We've thaught about it a few times but now that my stepson is finding new homes for his lizards we don't need them.
 
Does anyone here have any experience themselves breeding crickets?
 
This is my personal experience from breeding crickets.

Me and my brother bought a bunch of "large" crickets from a cricket farm and placed a few hundred in a 40 gallon tank with fresh potting soil in it. I made sure the soil was moist but not too wet. If I recall correctly, the females are larger and have a black needle-like ovipositor coming out of the end of their abdomen. Mature crickets have wings (not sure if the females need wings but I'm thinking no). The crickets began laying the same day they came in, I guess they were ripe with fertilized eggs. After a few days we took out the adults and let the 40 gallon sit for about a week or so.

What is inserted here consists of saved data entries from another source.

Definition gr_format_values (buf : strbuf_t) (fam : metric_family_t) (m : metric_t) (rate : double) (store_rate : bool) :
    M (Z * strbuf_t) :=
  let* '(rate, store_rate) :=
    if negb store_rate && (bool_decide (type fam = METRIC_TYPE_GAUGE) || bool_decide (type fam = METRIC_TYPE_UNTYPED))
    then let* g := union_gauge (m_value m) in ret (g, true)
    else ret (rate, store_rate) in
  if store_rate : bool then
    if is_nan rate then strbuf_print buf $"nan"
    else let* g := union_gauge (m_value m) in strbuf_printf buf (MetaData.format_gauge g)
  else if bool_decide (type fam = METRIC_TYPE_COUNTER) then
    let* c := mopt (as_counter (m_value m)) in strbuf_printf buf (CommonStr.decimal c)
  else ret (EINVAL, buf).

(** The loop; [fuel] is the length of the string. *)
Fixpoint print_escaped (fuel : nat) (buf : strbuf_t) (s : cstr) (escape_char : ascii) : M (Z * strbuf_t) :=
  match s with
  | [] => ret (0, buf)
  | _ :: s' =>
      match fuel with
      | O => crash
      | S fuel =>
          let valid_len := strcspn s GRAPHITE_FORBIDDEN in
          if (valid_len =? length s)%nat then strbuf_print buf s
          else if negb (valid_len =? 0)%nat then
            let* '(status, buf) := strbuf_print buf (take valid_len s) in
            if negb (status =? 0) then ret (status, buf) else print_escaped fuel buf (drop valid_len s) escape_char
          else
            let* '(status, buf) := strbuf_print buf (c_str [escape_char]) in
            if negb (status =? 0) then ret (status, buf) else print_escaped fuel buf s' escape_char
      end
  end.

Definition graphite_print_escaped (buf : strbuf_t) (s : option cstr) (escape_char : ascii) : M (Z * strbuf_t) :=
  match s with
  | None => ret (EINVAL, buf)
  | Some s => print_escaped (length s) buf s escape_char
  end.

(** The loop over the labels. *)
Fixpoint graphite_labels (buf : strbuf_t) (ls : label_set_t) (escape_char : ascii) (flags : Z) : M strbuf_t :=
  match ls with
  | [] => ret buf
  | l :: ls =>
      let* buf := pr (λ b, strbuf_print b $".") buf in
      let* buf := pr (λ b, graphite_print_escaped b (LabelSet.name l) escape_char) buf in
      let* buf := pr (λ b, strbuf_print b (if negb (Z.land flags GRAPHITE_SEPARATE_INSTANCES =? 0) then $"." else $"=")) buf in
      let* buf := pr (λ b, graphite_print_escaped b (LabelSet.value l) escape_char) buf in
      graphite_labels buf ls escape_char flags
  end.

We thought we had babies when we saw a bunch of tiny insects literally swarming the entire bottom surface of the tank - it turned out to be those little tiny jumping bugs you see if you mess around in moist soil. The crickets themselves hatched a few days after this. We kept the babies fed with a mixture of finely crushed dog food along with some commercial cricket feed and also provided fresh veggies and a source of water. Make sure you provide a surface for the crickets to crawl over the water source like cotton balls, or they can drown. Depending on temperature your crickets will be the "small" sized crickets you get from fishstores in about a couple weeks. This is from personal experience and others might have different growth rates. Just make sure to change the food often so it doesn't spoil and try to always provide fresh clean water.
We didn't take the breeding to the next step by growing out the young and producing another generation, our arrowana required large sized crickets so we just repeated the breeding with a fresh batch because we were still buying crickets anyway. If you were to do this with a small sized scale I'd just use some 5 and 10 gallons but if you truly want to be self sufficient, I think it'd just get too messy and bothersome for you to deal with. If you just need baby or really young crickets for small sized fish or reptiles, this might be the way to go.